Franchisor 101: Franchisor Cannot Massage its Way Out of Vicarious Liability

Lewitt Hackman

A Texas court of appeals affirmed judgment in favor of a plaintiff who claimed a franchisor was vicariously liable for a franchisee’s employee’s wrongful conduct.

Plaintiff, a customer of a massage salon franchised by Massage Heights Franchising, LLC (“MH Franchising”), alleged she was sexually assaulted by the franchisee’s employee, a massage therapist, during plaintiff’s massage. Plaintiff sued the employee, franchisee and MH Franchising asserting multiple claims, including negligence, premises liability and vicarious liability.

At trial the plaintiff introduced evidence of emails showing that MH Franchising was aware of sexual assaults at its franchises, a copy of the franchise agreement, and the operations manual, and an expert witness who testified regarding franchise operations. MH Franchising did not present any witnesses and moved for a directed verdict on all of plaintiff’s claims, arguing that the employee’s criminal act broke the chain of causation. The trial court denied MH Franchising’s motion and allowed the case to go to the jury. The jury found MH Franchising was 15 percent responsible and awarded plaintiff damages.

MH Franchising appealed, arguing it did not retain control over a franchisee’s hiring, firing, and supervision of employees, among other arguments.

The appellate court concluded there was sufficient control because under the franchise agreement and MH Franchising’s manual, the franchisor controlled the “minutia” of its franchise locations and the work performed by the massage therapists, including how massage therapists were trained; the process to earn customers’ trust and interact with clients before, during, and after sessions; and how the massage therapists were to drape undressed guests. The court also found MH Franchising directed the order in which a franchisee’s massage therapist was to perform the work and overall customer appointment.

The appellate court rejected MH Franchising’s arguments that it could not maintain the requisite control because the franchise agreement provided that the franchisee is an independent contractor and sole operator of its business. Although the franchise agreement says franchisees, not MH Franchising, are to make independent decisions regarding hiring, firing, and training of staff, the court found MH Franchising was not excused from its duty to act reasonably over the areas in which it did retain control—providing massages to customers by massage therapists.

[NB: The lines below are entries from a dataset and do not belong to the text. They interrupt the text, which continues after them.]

(* ===== verification/Disk.v ===== *)
(** * Files on disk (package os)

    Directories by their path, each with its entries by name, and the sequence
    of calls by which the result cache and the history store replace a file:
    a temporary file is created beside it, filled, closed and renamed. *)

From S2P Require Import Prelude.

Inductive node := Regular (data : string) | Subdirectory.

#[export] Instance node_eq_dec : EqDecision node.
Proof. solve_decision. Defined.

Abbreviation disk := (gmap string (gmap string node)).

Definition fileAt (d : disk) (dir name : string) : option node := d !! dir ≫= lookup name.

Definition mkdirAll (d : disk) (dir : string) : disk := <[dir := default ∅ (d !! dir)]> d.

Definition putAt (d : disk) (dir name : string) (n : node) : disk :=
  <[dir := <[name := n]> (default ∅ (d !! dir))]> d.

Definition removeAt (d : disk) (dir name : string) : disk := alter (delete name) dir d.

(** What the system answers to the calls of one replacement, and the name it
    chooses for the temporary file. *)
Record writeFaults := WriteFaults {
  mkdirErr : option error;
  createErr : option error;
  chmodErr : option error;
  writeErr : option error;
  closeErr : option error;
  renameErr : option error;
  tempName : string
}.

Record faultFree (f : writeFaults) : Prop := {
  ff_mkdir : mkdirErr f = None;
  ff_create : createErr f = None;
  ff_chmod : chmodErr f = None;
  ff_write : writeErr f = None;
  ff_close : closeErr f = None;
  ff_rename : renameErr f = None
}.

Definition noFaults (temp : string) : writeFaults := WriteFaults None None None None None None temp.

(** From [os.CreateTemp] to [tmp.Close]: the temporary file holds [data], or it
    has been removed again by the deferred [os.Remove]. *)
Definition stage (f : writeFaults) (dir data : string) (d : disk) : option error * disk :=
  match createErr f with
  | Some e => (Some e, d)
  | None =>
      let d1 := putAt d dir (tempName f) (Regular "") in
      match chmodErr f with
      | Some e => (Some e, removeAt d1 dir (tempName f))
      | None =>
          match writeErr f with
          | Some e => (Some e, removeAt d1 dir (tempName f))
          | None =>
              let d2 := putAt d1 dir (tempName f) (Regular data) in
              match closeErr f with
              | Some e => (Some e, removeAt d2 dir (tempName f))
              | None => (None, d2)
              end
          end
      end
  end.

(** [os.Rename] of the temporary file to [name], then the deferred remove. *)
Definition rename (f : writeFaults) (dir name data : string) (d : disk) : option error * disk :=
  match renameErr f with
  | Some e => (Some e, removeAt d dir (tempName f))
  | None => (None, removeAt (putAt (removeAt d dir (tempName f)) dir name (Regular data)) dir (tempName f))
  end.

(** ** Lemmas *)

Section disk.
Implicit Types (d : disk) (dir name : string).

Lemma fileAt_putAt d dir name n : fileAt (putAt d dir name n) dir name = Some n.
Proof using Type. unfold fileAt, putAt. rewrite lookup_insert_eq. cbn [mbind option_bind]. apply lookup_insert_eq. Qed.

Lemma fileAt_putAt_ne d dir name n dir' name' :
  (dir', name') ≠ (dir, name) → fileAt (putAt d dir name n) dir' name' = fileAt d dir' name'.
Proof using Type.
  intros Hne. unfold fileAt, putAt. destruct (decide (dir' = dir)) as [->|Hd].
  - rewrite lookup_insert_eq. cbn [mbind option_bind]. rewrite lookup_insert_ne by congruence. by destruct (d !! dir).
  - by rewrite lookup_insert_ne.
Qed.

Lemma fileAt_removeAt d dir name : fileAt (removeAt d dir name) dir name = None.
Proof using Type. unfold fileAt, removeAt. rewrite lookup_alter_eq. destruct (d !! dir); cbn; [apply lookup_delete_eq|done]. Qed.

Lemma fileAt_removeAt_ne d dir name dir' name' :
  (dir', name') ≠ (dir, name) → fileAt (removeAt d dir name) dir' name' = fileAt d dir' name'.
Proof using Type.
  intros Hne. unfold fileAt, removeAt. destruct (decide (dir' = dir)) as [->|Hd].
  - rewrite lookup_alter_eq. destruct (d !! dir); cbn [fmap option_fmap option_map mbind option_bind]; [|done]. apply lookup_delete_ne. congruence.
  - by rewrite lookup_alter_ne.
Qed.

Lemma fileAt_mkdirAll d dir dir' name : fileAt (mkdirAll d dir) dir' name = fileAt d dir' name.
Proof using Type.
  unfold fileAt, mkdirAll. destruct (decide (dir' = dir)) as [->|Hd].
  - rewrite lookup_insert_eq. by destruct (d !! dir).
  - by rewrite lookup_insert_ne.
Qed.

(** Staging touches nothing but the temporary file, and leaves nothing behind
    when it fails. *)
Lemma stage_other f dir data d dir' name :
  (dir', name) ≠ (dir, tempName f) → fileAt (stage f dir data d).2 dir' name = fileAt d dir' name.
Proof using Type.
  intros Hne. unfold stage. repeat case_match; simpl; rewrite ?fileAt_removeAt_ne, ?fileAt_putAt_ne by done; done.
Qed.

Lemma stage_failed f dir data d e :
  (stage f dir data d).1 = Some e → fileAt d dir (tempName f) = None →
  fileAt (stage f dir data d).2 dir (tempName f) = None.
Proof using Type.
  unfold stage. repeat case_match; simpl; intros Hs Hf; try discriminate Hs; try done; apply fileAt_removeAt.
Qed.

Lemma stage_faultFree f dir data d : faultFree f → (stage f dir data d).1 = None.
Proof using Type. intros [_ H1 H2 H3 H4 _]. unfold stage. by rewrite H1, H2, H3, H4. Qed.

(** After the rename the destination has the data when it succeeded and is as
    it was when it failed; the temporary file is gone; nothing else changed. *)
Lemma rename_spec f dir name data d :
  name ≠ tempName f →
  fileAt (rename f dir name data d).2 dir name =
    (if (rename f dir name data d).1 then fileAt d dir name else Some (Regular data)) ∧
  fileAt (rename f dir name data d).2 dir (tempName f) = None ∧
  (∀ dir' name', (dir', name') ≠ (dir, name) → (dir', name') ≠ (dir, tempName f) →
     fileAt (rename f dir name data d).2 dir' name' = fileAt d dir' name').
Proof using Type.
  intros Hne. unfold rename. destruct (renameErr f); simpl; split_and!; try apply fileAt_removeAt.
  - apply fileAt_removeAt_ne. congruence.
  - intros dir' name' _ Ht. by apply fileAt_removeAt_ne.
  - rewrite fileAt_removeAt_ne by congruence. apply fileAt_putAt.
  - intros dir' name' Hn Ht. by rewrite fileAt_removeAt_ne, fileAt_putAt_ne, fileAt_removeAt_ne.
Qed.
End disk.
(** the inputs of an observation are the portable forms of the captured
    dependencies, each once and in order; when they could not be captured the
    observation says so rather than that there were none. *)
Theorem historyDependencies_spec deps packageDir moduleRoot :
  match historyDependencies deps packageDir moduleRoot with
  | None => deps = None
  | Some hds => ∃ ds, deps = Some ds ∧
      (∀ hd, hd ∈ hds ↔ ∃ d, d ∈ ds ∧ hd = historyDependency packageDir moduleRoot d) ∧
      StronglySorted (λ a b, compareDependencies a b < 0) hds ∧ NoDup hds
  end.
Proof.
  destruct deps as [ds|]; simpl; [|done]. exists ds. split; [done|].
  pose proof (Compact_sorted _ (sort_by_StronglySorted compareDependencies
    (historyDependency packageDir moduleRoot <$> ds))) as Hs.
  split_and!; [|done|].
  - intros hd. rewrite Compact_elem, elem_of_sort_by, list_elem_of_fmap. naive_solver.
  - induction Hs as [|x l Hs IH Hx]; [constructor|]. constructor; [|done].
    intros Hin. rewrite Forall_forall in Hx. specialize (Hx x Hin). rewrite cmp_refl in Hx. lia.
Qed.

Lemma strip_common_prefix r b t : strip_common (r ++ b) (r ++ t) = strip_common b t.
Proof. induction r as [|x r IH]; simpl; [done|]. by rewrite bool_decide_true. Qed.

Lemma Rel_relocate r b t :
  Forall normal_elem (r ++ b) → Forall normal_elem (r ++ t) →
  Rel (abs (r ++ b)) (abs (r ++ t)) =
  let '(b, t) := strip_common b t in
  match b with
  | ".." :: _ => None
  | _ => let es := replicate (length b) ".." ++ t in Some (if bool_decide (es = []) then "." else Join es slashS)
  end.
Proof.
  intros Hb Ht. unfold Rel. rewrite !IsAbs_abs, bool_decide_true by done.
  by rewrite !elems_abs, strip_common_prefix.
Qed.

Lemma relativeWithin_relocate r r' b t :
  Forall normal_elem (r ++ b) → Forall normal_elem (r ++ t) →
  Forall normal_elem (r' ++ b) → Forall normal_elem (r' ++ t) →
  relativeWithin (abs (r ++ t)) (abs (r ++ b)) = relativeWithin (abs (r' ++ t)) (abs (r' ++ b)).
Proof. intros. unfold relativeWithin. rewrite !bool_decide_false by done. by rewrite !Rel_relocate. Qed.

Lemma relativeWithin_inside r t :
  Forall normal_elem (r ++ t) → relativeWithin (abs (r ++ t)) (abs r) = Some (Join t slashS).
Proof.
  intros Ht. unfold relativeWithin. rewrite bool_decide_false by done.
  replace (abs r) with (abs (r ++ [])) by (by rewrite app_nil_r). rewrite Rel_relocate; [|by rewrite app_nil_r; apply Forall_app in Ht as [? _]|done].
  simpl. apply Forall_app in Ht as [_ Ht]. destruct t as [|e t]; [done|].
  rewrite (bool_decide_false (e :: t = [])) by done. inversion Ht as [|? ? (Hok & Hne & Hd & Hdd) Ht']; subst.
  assert (Hpre : ∀ c, ContainsByte c slash = false → (Join (e :: t) slashS = c ∨ HasPrefix (Join (e :: t) slashS) (c +:+ "/") = true) → e = c).
  { intros c Hc Hj. assert (Hh : head (Split (Join (e :: t) slashS) slash) = Some e).
    { change slashS with (String slash ""). rewrite Split_Join; [done..|]. constructor; [done|]. eapply Forall_impl; [exact Ht'|]. by intros ? [? _]. }
    destruct Hj as [Hj|[rest Hj]%HasPrefix_true]; rewrite Hj in Hh.
    - rewrite Split_no_sep_id in Hh by done. by injection Hh.
    - rewrite append_assoc in Hh. change ("/" +:+ rest) with (String slash rest) in Hh.
      rewrite Split_app_sep in Hh by done. by injection Hh. }
  rewrite (bool_decide_false (_ = "..")) by (intros Heq; apply Hdd, Hpre; auto).
  destruct (HasPrefix (Join (e :: t) slashS) "../") eqn:Hp; [exfalso; apply Hdd, Hpre; auto|].
  simpl orb. cbv iota. rewrite bool_decide_false; [done|]. intros Heq. apply Hd, Hpre; auto.
Qed.

(** the recorded form of an input inside the module is the same in every
    checkout: it does not depend on the directory the module is in, and names
    neither that directory nor a hash of it. *)
Theorem portableHistoryPath_relocates root root' package path :
  Forall normal_elem (root ++ package) → Forall normal_elem (root' ++ package) →
  Forall normal_elem (root ++ path) → Forall normal_elem (root' ++ path) →
  portableHistoryPath (abs (root ++ path)) (abs (root ++ package)) (abs root) =
  portableHistoryPath (abs (root' ++ path)) (abs (root' ++ package)) (abs root') ∧
  (HasPrefix (portableHistoryPath (abs (root ++ path)) (abs (root ++ package)) (abs root)) "$PACKAGE/" = true ∨
   portableHistoryPath (abs (root ++ path)) (abs (root ++ package)) (abs root) = "$MODULE/" +:+ Join path slashS).
Proof.
  intros Hp Hp' Ht Ht'. unfold portableHistoryPath. rewrite !Clean_abs by done.
  rewrite (relativeWithin_relocate root root') by done.
  destruct (relativeWithin _ _) as [rel|]; [split; [done|left; apply HasPrefix_append]|].
  rewrite !relativeWithin_inside by done. auto.
Qed.

(** ** Examples *)

Definition exampleObservation (name id : string) (at_ : Time) (o : Outcome) (d : Duration) (n : Z) : Observation :=
  MkObservation id (historyKeyForTask (H := testRuntime) exampleFlags (exampleTask name) zeroProfile) at_ o d n 0 None.

Definition exampleHistoryOf (name : string) (obs : list Observation) : string * History :=
  let key := historyKeyForTask (H := testRuntime) exampleFlags (exampleTask name) zeroProfile in
  (ID (H := testRuntime) key, MkHistory Version key obs).

(** TestB failed last, TestA is slow, TestC is unknown. *)
Definition exampleHistories : gmap string History := list_to_map
  [exampleHistoryOf "TestA" [exampleObservation "TestA" "a1" 5 OutcomePass (9 * Second) 1;
                             exampleObservation "TestA" "a2" 8 OutcomeFlaky (12 * Second) 2];
   exampleHistoryOf "TestB" [exampleObservation "TestB" "b1" 6 OutcomeFail Second 4]].
Lemma diskRecord_safe_witness :
  let d := (diskRecord (H := testRuntime) (H0 := exampleObsCodec) "/h" ∅ faultyHistoryIO [exampleObs; exampleObs2]).2 in
  let p := keyDir "/h" (ID (H := testRuntime) (obsKey exampleObs)) in
  contents (H0 := exampleObsCodec) d p !! observationName exampleObs = Some exampleObs ∧
  (contents (H0 := exampleObsCodec) ∅ p !! observationName exampleObs = Some exampleObs ∨
   recordedAs (H := testRuntime) "/h" [exampleObs; exampleObs2] p (observationName exampleObs) exampleObs).
Proof.
  assert (Hc : contents (H0 := exampleObsCodec)
    (diskRecord (H := testRuntime) (H0 := exampleObsCodec) "/h" ∅ faultyHistoryIO [exampleObs; exampleObs2]).2
    (keyDir "/h" (ID (H := testRuntime) (obsKey exampleObs))) !! observationName exampleObs = Some exampleObs)
    by (vm_compute; reflexivity).
  split; [exact Hc|].
  refine (diskRecord_safe (H := testRuntime) (H0 := exampleObsCodec) "/h" ∅ faultyHistoryIO _ _ _ _ _ exampleObs_exact Hc).
  intros [|i]; discriminate.
Defined.

Example loadHistory_example :
  let s' := loadHistory (H := testRuntime) exampleFlags exampleServer exampleTasks
    (λ keys, diskLookup (H := testRuntime) (H0 := exampleObsCodec) "/h"
      (diskRecord (H := testRuntime) (H0 := exampleObsCodec) "/h" ∅ exampleHistoryIO [exampleObs; exampleObs2]).2
      exampleHistoryIO keys historyRequestLimit) in
  Observations <$> (map_to_list (histories s')).*2 = [[exampleObs2; exampleObs]].
Proof. vm_compute. reflexivity. Qed.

Franchisors are often sued along with franchisees when a franchisee’s employee commits wrongful conduct against a customer. To limit liability, franchisors should consult with franchise counsel to review relevant franchise agreements, manuals, and overall interactions with franchisees to determine where the franchisor’s training responsibilities may cross the line to be deemed excessive control over a franchisee’s operations.

Massage Heights Franchising, LLC v. Hagman, Case No. 14-22-00160-CV, Court of Appeals of Texas, Fourteenth District (Oct. 26, 2023)

DISCLAIMER: Because of the generality of this update, the information provided herein may not be applicable in all situations and should not be acted upon without specific legal advice based on particular situations.